Tout ici inspire la maturité, à l’image de la psychologie de Namor, extrêmement bien amenée. Ici, il n’est pas un ennemi, mais bien une personne rongée par le dépit et l’amertume de voir son peuple décimé par les hommes : « Alors, quand il a suivi un cargo jusqu’à New York, le spectacle l’a excédé. Des parents et leurs enfants heureux. La fête, les lumières, les cris de joie. Le monde de la surface s’amusait… quand son royaume tombait en ruine. Il ne pouvait le supporter. » Côté bad guys, qu’il s’agisse de ses actes ou de ses répliques, Crâne Rouge a rarement été aussi inquiétant et crédible que dans ces 8 épisodes. Sa présence donne ainsi à Brubaker la possibilité de revenir sur les atrocités perpétrées par le régime nazi. Sans fard.

Cerise sur le gâteau, les dessins. Mais alors quels dessins ! Lorsque je lisais « Strange », dans ma prime jeunesse, jamais je n’aurais cru écrire les mots suivants : Steve Epting est tout simplement époustouflant. Son trait, d’une élégance et d’une puissance évidentes, semble aujourd’hui avoir atteint son zénith.
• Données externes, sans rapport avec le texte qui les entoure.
Lemma RoundTracker_new_ok ctx initial :
  Committee_wf (ctx_committee ctx) →
  initial = [] ∨ length initial = length (Committee_authorities (ctx_committee ctx)) →
  ∃ t, RoundTracker_new ctx initial = Ret t ∧ rt_ok t ∧ rt_context t = ctx.
Proof.
  intros Hwf Hini. unfold RoundTracker_new, Committee_size. rewrite Nat2N.id.
  set (n := length (Committee_authorities (ctx_committee ctx))) in *. assert (square (ctx_committee ctx) (replicate n (replicate n 0))) as Hsq.
  { split; [apply length_replicate|]. apply Forall_replicate, length_replicate. }
  case_bool_decide as Hnil; cbn [mbind M_bind].
  - eexists. split; [done|]. split; [|done]. split; simpl; try done. apply length_replicate.
  - destruct Hini as [?|Hlen]; [done|]. rewrite Hlen, Nat.eqb_refl. cbn [assert_that mbind M_bind].
    eexists. split; [done|]. split; [|done]. by split.
Qed.

(** ** Updates *)

Lemma raise_round_spec c m i j r :
  square c m → i ∈ members c → j ∈ members c →
  ∃ m', raise_round m i j r = Ret m' ∧ square c m' ∧
    ∀ a b, reported m' a b = if decide (a = j ∧ b = i) then N.max (reported m a b) r else reported m a b.
Proof.
  intros Hm Hi Hj. destruct (square_row c m i Hm Hi) as (row & Hrow & Hlen).
  destruct (row_cell c row j Hlen Hj) as [x Hx]. unfold raise_round.
  rewrite (proj2 (index_Ret _ _ _) Hrow). cbn [mbind M_bind]. unfold index_update. rewrite Hx. cbn [mbind M_bind].
  rewrite Hrow. eexists. split; [done|]. pose proof (lookup_lt_Some _ _ _ Hrow). pose proof (lookup_lt_Some _ _ _ Hx).
  destruct Hm as [Hl Hr]. split; [split|].
  - by rewrite length_insert.
  - apply Forall_insert; [done|]. by rewrite length_insert.
  - intros a b. unfold reported. destruct (decide (b = i)) as [->|Hne].
    + rewrite list_lookup_insert_eq, Hrow by done. simpl. destruct (decide (a = j)) as [->|Hna].
      * rewrite list_lookup_insert_eq, Hx by done. by rewrite decide_True.
      * rewrite list_lookup_insert_ne by lia. rewrite decide_False by tauto. done.
    + rewrite list_lookup_insert_ne by lia. by rewrite decide_False by tauto.
Qed.

(** The rounds of [refs] are noted as accepted by [i]. *)
Definition notes (m m' : list (list Round)) (i : AuthorityIndex) (refs : list BlockRef) : Prop :=
  (∀ a b, reported m a b ≤ reported m' a b) ∧ (∀ a b, b ≠ i → reported m' a b = reported m a b) ∧
  (∀ r, r ∈ refs → br_round r ≤ reported m' (br_author r) i) ∧
  ∀ a, reported m' a i = reported m a i ∨ ∃ r, r ∈ refs ∧ br_author r = a ∧ reported m' a i = br_round r.

Lemma raise_rounds_spec c i refs m :
  square c m → i ∈ members c → (∀ r, r ∈ refs → br_author r ∈ members c) →
  ∃ m', foldM (λ m r, raise_round m i (br_author r) (br_round r)) m refs = Ret m' ∧ square c m' ∧ notes m m' i refs.
Proof.
  intros Hm Hi. revert m Hm. induction refs as [|r refs IH]; intros m Hm Hrefs; cbn [foldM].
  { exists m. split_and!; [done..|]. split_and!; [lia|done| |by left]. intros r Hr. by apply not_elem_of_nil in Hr. }
  destruct (raise_round_spec c m i (br_author r) (br_round r) Hm Hi) as (m1 & -> & Hm1 & Hr1); [apply Hrefs; left|].
  cbn [mbind M_bind]. destruct (IH m1 Hm1) as (m2 & -> & Hm2 & N1 & N2 & N3 & N4); [intros; apply Hrefs; by right|].
  exists m2. split_and!; [done..|]. split_and!.
  - intros a b. etrans; [|apply N1]. rewrite Hr1. case_decide; lia.
  - intros a b Hb. rewrite N2, Hr1 by done. rewrite decide_False by tauto. done.
  - intros r' [->|Hr']%list.elem_of_cons; [|by apply N3]. etrans; [|apply N1].
    rewrite Hr1, decide_True by done. lia.
  - intros a. destruct (N4 a) as [Heq|(r' & Hr' & Ha & Heq)]; [|right; exists r'; split_and!; [by right|done..]].
    rewrite Hr1 in Heq. case_decide as Hd; [|by left]. destruct Hd as [-> _].
    destruct (N.max_spec (reported m (br_author r) i) (br_round r)) as [[_ Hmax]|[_ Hmax]]; rewrite Hmax in Heq;
      [right; exists r; split_and!; [left|done..]|by left].
Qed.

Lemma update_from_verified_block_spec t eb :
  let c := ctx_committee (rt_context t) in
  let b := eb_block eb in
  rt_ok t → b_author b ∈ members c →
  (∀ r, r ∈ b_ancestors b ++ eb_excluded_ancestors eb → br_author r ∈ members c) →
  ∃ t', RoundTracker_update_from_verified_block t eb = Ret t' ∧ rt_ok t' ∧ rt_context t' = rt_context t ∧
    notes (rt_block_accepted_rounds t) (rt_block_accepted_rounds t') (b_author b)
      (reference b :: b_ancestors b ++ eb_excluded_ancestors eb).
Proof.
  intros c b [Hwf Hb Ha Hr Hl] Hauth Hrefs. unfold RoundTracker_update_from_verified_block. fold b.
  destruct (row_cell c (rt_local_highest_received_rounds t) (b_author b) Hl Hauth) as [x Hx].
  unfold index_update at 1. rewrite Hx. cbn [mbind M_bind].
  destruct (raise_rounds_spec c (b_author b) (reference b :: b_ancestors b ++ eb_excluded_ancestors eb)
    (rt_block_accepted_rounds t) Hb Hauth) as (m' & Hm' & Hsq & Hn).
  { intros r [->|Hin]%list.elem_of_cons; [done|by apply Hrefs]. }
  cbn [foldM] in Hm'. apply bind_Ret in Hm' as (m1 & Hm1 & Hm'). rewrite foldM_app in Hm'.
  apply bind_Ret in Hm' as (m2 & Hm2 & Hm').
  change (raise_round (rt_block_accepted_rounds t) (b_author b) (b_author b) (b_round b) = Ret m1) in Hm1.
  rewrite Hm1. cbn [mbind M_bind]. rewrite Hm2. cbn [mbind M_bind]. rewrite Hm'. cbn [mbind M_bind].
  eexists. split; [done|]. split_and!; [|done..|by apply Hn]. split; simpl; [done..|]. by rewrite length_insert.
Qed.

(** ** Propagation delay *)

Lemma quorum_round_gaps_returns t f l :
  let c := ctx_committee (rt_context t) in
  Committee_wf c → 0 < Committee_validity_threshold c → quorum_rounds_of c f l →
  ∃ gaps, quorum_round_gaps t l = Ret gaps.
Proof.
  intros c Hwf Hv [Hl Hq]. unfold quorum_round_gaps. fold c.
  rewrite zip_debug_eq_exact by (unfold Committee_authorities_iter; by rewrite length_imap). cbn [mbind M_bind].
  apply mapP_returns. intros [q [i a]] (k & Hk)%list_elem_of_lookup. apply lookup_zip_Some in Hk as [Hk Ha].
  destruct (Hq (N.of_nat k)) as (q' & Hq' & Hrange).
  { apply members_spec. unfold Committee_is_valid_index, Committee_size. apply N.ltb_lt.
    apply lookup_lt_Some in Hk. lia. }
  rewrite Nat2N.id, Hk in Hq'. injection Hq' as <-.
  destruct (quorum_range_honest c Hwf (f (N.of_nat k)) q ∅ Hrange) as [Hle _];
    [unfold set_stake; rewrite weight_empty; done|].
  simpl. rewrite int_sub_exact by done. by eexists.
Qed.

(** C38: the quorum rounds are Byzantine fault tolerant.  From the rounds that each
    authority is known to have accepted, [compute_accepted_quorum_rounds] returns,
    for every authority, the highest round that a quorum has reached and the lowest
    round that a quorum has not passed; the first is at most the second, and with
    less than the validity threshold of stake faulty both lie between rounds
    reported by honest authorities.  The propagation delay computed from them never
    overflows. *)
Theorem RoundTracker_quorum_rounds_bft t last :
  let c := ctx_committee (rt_context t) in
  rt_ok t → 0 < Committee_validity_threshold c → ctx_own_index (rt_context t) ∈ members c →
  ∃ l delay, RoundTracker_compute_accepted_quorum_rounds t = Ret l ∧
    RoundTracker_calculate_propagation_delay t last = Ret delay ∧ delay ≤ last ∧
    ∀ i, i ∈ members c → ∃ low high, l !! N.to_nat i = Some (low, high) ∧
      is_quorum c (having c (accepted_round t i) (λ r, low ≤ r)) ∧
      (∀ r, is_quorum c (having c (accepted_round t i) (λ x, r ≤ x)) → r ≤ low) ∧
      is_quorum c (having c (accepted_round t i) (λ r, r ≤ high)) ∧
      (∀ r, is_quorum c (having c (accepted_round t i) (λ x, x ≤ r)) → high ≤ r) ∧
      ∀ byz, set_stake c byz < Committee_validity_threshold c →
        ∃ j k, j ∈ members c ∖ byz ∧ k ∈ members c ∖ byz ∧
          accepted_round t i j ≤ low ∧ low ≤ high ∧ high ≤ accepted_round t i k.
Proof.
  intros c Hok Hv Hown. pose proof (rto_wf t Hok) as Hwf.
  destruct (compute_accepted_spec t Hok) as (l & Hl & Hq). destruct (compute_all_spec c _ Hwf (rto_received t Hok)) as (l' & Hl' & Hq').
  destruct (quorum_round_gaps_returns t _ l Hwf Hv Hq) as [g Hg].
  destruct (quorum_round_gaps_returns t _ l' Hwf Hv Hq') as [g' Hg'].
  destruct Hq as [Hlen Hq]. destruct Hq' as [Hlen' Hq'].
  destruct (Hq _ Hown) as (q & Hqo & _), (Hq' _ Hown) as (q' & Hqo' & _).
  exists l, (N.min (last - q'.1) (last - q.1)). split_and!; [done| |lia|].
  - unfold RoundTracker_calculate_propagation_delay, RoundTracker_compute_received_quorum_rounds. fold c.
    rewrite Hl'. cbn [mbind M_bind]. rewrite Hl. cbn [mbind M_bind]. rewrite Hg'. cbn [mbind M_bind]. rewrite Hg.
    cbn [mbind M_bind]. rewrite (proj2 (index_Ret _ _ _) Hqo'). cbn [mbind M_bind].
    rewrite (proj2 (index_Ret _ _ _) Hqo). done.
  - intros i Hi. destruct (Hq i Hi) as ([low high] & Hi' & Hrange). exists low, high. pose proof Hrange as [R1 R2 R3 R4].
    split_and!; [done..|]. intros byz Hb.
    destruct (quorum_range_honest c Hwf _ _ byz Hrange Hb) as (Hle & (j & ? & ? & ?) & (k & ? & ? & ?)).
    exists j, k. rewrite !elem_of_difference. done.
Qed.
(* ===== verification/AncestorState.v ===== *)
(** * Ancestor states (consensus/core/src/ancestor.rs)

    Which authorities' blocks a proposal leaves out: those with low propagation
    scores, within a bound on their joint stake, each change being locked for a
    number of rounds.  Logs and the metric of changes are left out; the lookup of
    the host name for it, which panics on an unknown authority, is kept. *)

From S2P Require Import Prelude BTree Config StakeLists Block Commit LeaderScoring RoundTracker.
Local Open Scope N_scope.

Inductive AncestorState : Type :=
| Include
| Exclude (score : N).

Record AncestorInfo : Type := mkAncestorInfo {
  ai_state : AncestorState;
  ai_lock_until_round : Round;
}.

Definition AncestorInfo_new : AncestorInfo := mkAncestorInfo Include 0.

Definition AncestorInfo_is_locked (info : AncestorInfo) (current_clock_round : Round) : bool :=
  current_clock_round <=? ai_lock_until_round info.

Record StateTransition : Type := mkStateTransition {
  tr_authority_id : AuthorityIndex;
  tr_score : N;
  tr_stake : Stake;
  tr_high_quorum_round : Round;
}.

(** The DAG state of the manager is only read for the round of its threshold
    clock, which is an argument below. *)
Record AncestorStateManager : Type := mkAncestorStateManager {
  am_context : Context;
  am_state_map : list AncestorInfo;
  am_excluded_nodes_stake_threshold : Stake;
  am_total_excluded_stake : Stake;
  am_propagation_scores : ReputationScores;
}.

Definition STATE_LOCK_CLOCK_ROUNDS : Round := 450.
Definition SCORE_EXCLUSION_THRESHOLD_PERCENTAGE : N := 20.

Section AncestorStateManager.
Context `{Profile}.
Implicit Types m : AncestorStateManager.

Definition AncestorStateManager_new (ctx : Context) : M AncestorStateManager :=
  double ← u64_mul 2 (pc_bad_nodes_stake_threshold (ctx_protocol_config ctx));
  let percentage := double / 3 in
  scaled ← u64_mul percentage (Committee_total_stake (ctx_committee ctx));
  Ret (mkAncestorStateManager ctx (replicate (N.to_nat (Committee_size (ctx_committee ctx))) AncestorInfo_new)
         (scaled / 100) 0 ReputationScores_default).

Definition AncestorStateManager_set_propagation_scores m (scores : ReputationScores) : AncestorStateManager :=
  mkAncestorStateManager (am_context m) (am_state_map m) (am_excluded_nodes_stake_threshold m)
    (am_total_excluded_stake m) scores.

Definition AncestorStateManager_get_ancestor_states m : list AncestorState := ai_state <$> am_state_map m.

Definition AncestorStateManager_calculate_network_high_quorum_round m (accepted_quorum_rounds : list QuorumRound)
    : M Round :=
  let c := ctx_committee (am_context m) in
  zipped ← zip_debug_eq accepted_quorum_rounds (Committee_authorities_iter c);
  high_quorum_rounds_with_stake ←
    mapP (λ e : QuorumRound * (AuthorityIndex * Authority), Ret (e.1.2, Authority_stake e.2.2)) zipped;
  quorum_loop c 0 (stable_sort le_ord high_quorum_rounds_with_stake).

Definition AncestorStateManager_apply_state_change m (transition : StateTransition) (new_state : AncestorState)
    (current_clock_round : Round) : M AncestorStateManager :=
  Committee_authority (ctx_committee (am_context m)) (tr_authority_id transition);;
  info ← index (am_state_map m) (tr_authority_id transition);
  total ← match ai_state info, new_state with
          | Exclude _, Include =>
              expect (if tr_stake transition <=? am_total_excluded_stake m
                      then Some (am_total_excluded_stake m - tr_stake transition) else None)
                "total_excluded_stake underflow - trying to subtract more stake than we're tracking as excluded"
          | Include, Exclude _ => u64_add (am_total_excluded_stake m) (tr_stake transition)
          | _, _ => Panic (Explicit "Calls to this function should only be made for state transition.")
          end;
  lock_until_round ← u32_add current_clock_round STATE_LOCK_CLOCK_ROUNDS;
  state_map ← index_update (am_state_map m) (tr_authority_id transition)
                (λ _, mkAncestorInfo new_state lock_until_round);
  Ret (mkAncestorStateManager (am_context m) state_map (am_excluded_nodes_stake_threshold m) total
         (am_propagation_scores m)).

(** The body of the loop over the scores: the transitions to the include state
    and to the exclude state. *)
Definition collect_transition m (accepted_quorum_rounds : list QuorumRound)
    (network_high_quorum_round current_clock_round : Round) (low_score_threshold : N)
    (acc : list StateTransition * list StateTransition) (entry : nat * N)
    : M (list StateTransition * list StateTransition) :=
  let '(exclude_to_include, include_to_exclude) := acc in
  let '(idx, score) := entry in
  authority_id ← expect (Committee_to_authority_index (ctx_committee (am_context m)) (N.of_nat idx))
                   "Index should be valid";
  info ← index (am_state_map m) (N.of_nat idx);
  quorum_round ← index accepted_quorum_rounds (N.of_nat idx);
  authority ← Committee_authority (ctx_committee (am_context m)) authority_id;
  let transition := mkStateTransition authority_id score (Authority_stake authority) quorum_round.2 in
  if AncestorInfo_is_locked info current_clock_round then Ret acc
  else
    match ai_state info with
    | Include => if score <=? low_score_threshold
                 then Ret (exclude_to_include, include_to_exclude ++ [transition]) else Ret acc
    | Exclude _ => if (low_score_threshold <? score) || (network_high_quorum_round <=? quorum_round.2)
                   then Ret (exclude_to_include ++ [transition], include_to_exclude) else Ret acc
    end.

Definition exclude_step (current_clock_round : Round) m (transition : StateTransition) : M AncestorStateManager :=
  total ← u64_add (am_total_excluded_stake m) (tr_stake transition);
  if total <=? am_excluded_nodes_stake_threshold m
  then AncestorStateManager_apply_state_change m transition (Exclude (tr_score transition)) current_clock_round
  else Ret m.

Definition AncestorStateManager_update_all_ancestors_state m (current_clock_round : Round)
    (accepted_quorum_rounds : list QuorumRound) : M AncestorStateManager :=
  network_high_quorum_round ← AncestorStateManager_calculate_network_high_quorum_round m accepted_quorum_rounds;
  scaled ← u64_mul (ReputationScores_highest_score (am_propagation_scores m)) SCORE_EXCLUSION_THRESHOLD_PERCENTAGE;
  let low_score_threshold := scaled / 100 in
  '(exclude_to_include, include_to_exclude) ←
    foldM (collect_transition m accepted_quorum_rounds network_high_quorum_round current_clock_round low_score_threshold)
      ([], []) (imap pair (rs_scores_per_authority (am_propagation_scores m)));
  m ← foldM (λ m transition, AncestorStateManager_apply_state_change m transition Include current_clock_round)
        m exclude_to_include;
  foldM (exclude_step current_clock_round) m
    (stable_sort (λ a b, tr_score a <=? tr_score b) include_to_exclude).

End AncestorStateManager.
Qu’il est le loin le temps des « Vengeurs » (vol.1), époque où – cet avis n’engage que votre serviteur – son seul nom suffisait à zapper 22 pages… Depuis son passage chez Crossgen (« El Cazador »), l’homme apparaît transfiguré, et à l’image des épisodes costauds qu’il a réalisés sur « Captain America », ce « Projet Marvels » nous démontre que son talent est immense. Les décors, les costumes et la gestuelle des personnages laissent béats. A noter enfin que le recueil rassemble, en fin de volume, l’ensemble des superbes couvertures alternatives signées Steve McNiven et Gérald Parel (« 7 secondes », chez Delcourt). Là encore, on est gâtés.

En attendant le 17 août…

A l’image d’un « Marvels » (1994) ou d’un « Earth X » (1997), « Le Projet Marvels » fait partie des œuvres majeures qui consolident l’édifice parfois disparate élaboré mensuellement depuis Timely Comics. Et bon sang, qu’il est difficile de rassembler et de rendre cohérentes autant de visions, de versions, de sensibilités apportées par les auteurs qui se sont succédé depuis plus d’un demi-siècle. La qualité exceptionnelle tout comme la dimension historique de ce bon gros TPB bien massif en font un indispensable pour tout amateur de l’écurie Marvel, mais, bien au-delà aussi, pour tout amateur de BD. Ed Brubaker signe là un vibrant hommage à ses pairs, aux fondateurs de chimères qui ont depuis leur création largement alimenté la culture populaire occidentale. Alors que se profile la sortie du « First Avenger » au cinéma, le moment est donc idéal pour replonger dans ce contexte créatif bouillonnant. Excelsior !

[Nicolas Lambret]

« Le Projet Marvels », par Ed Brubaker (scénario) et Steve Epting (dessin), Panini Comics, Coll. 100% Marvel, novembre 2010, 260 p.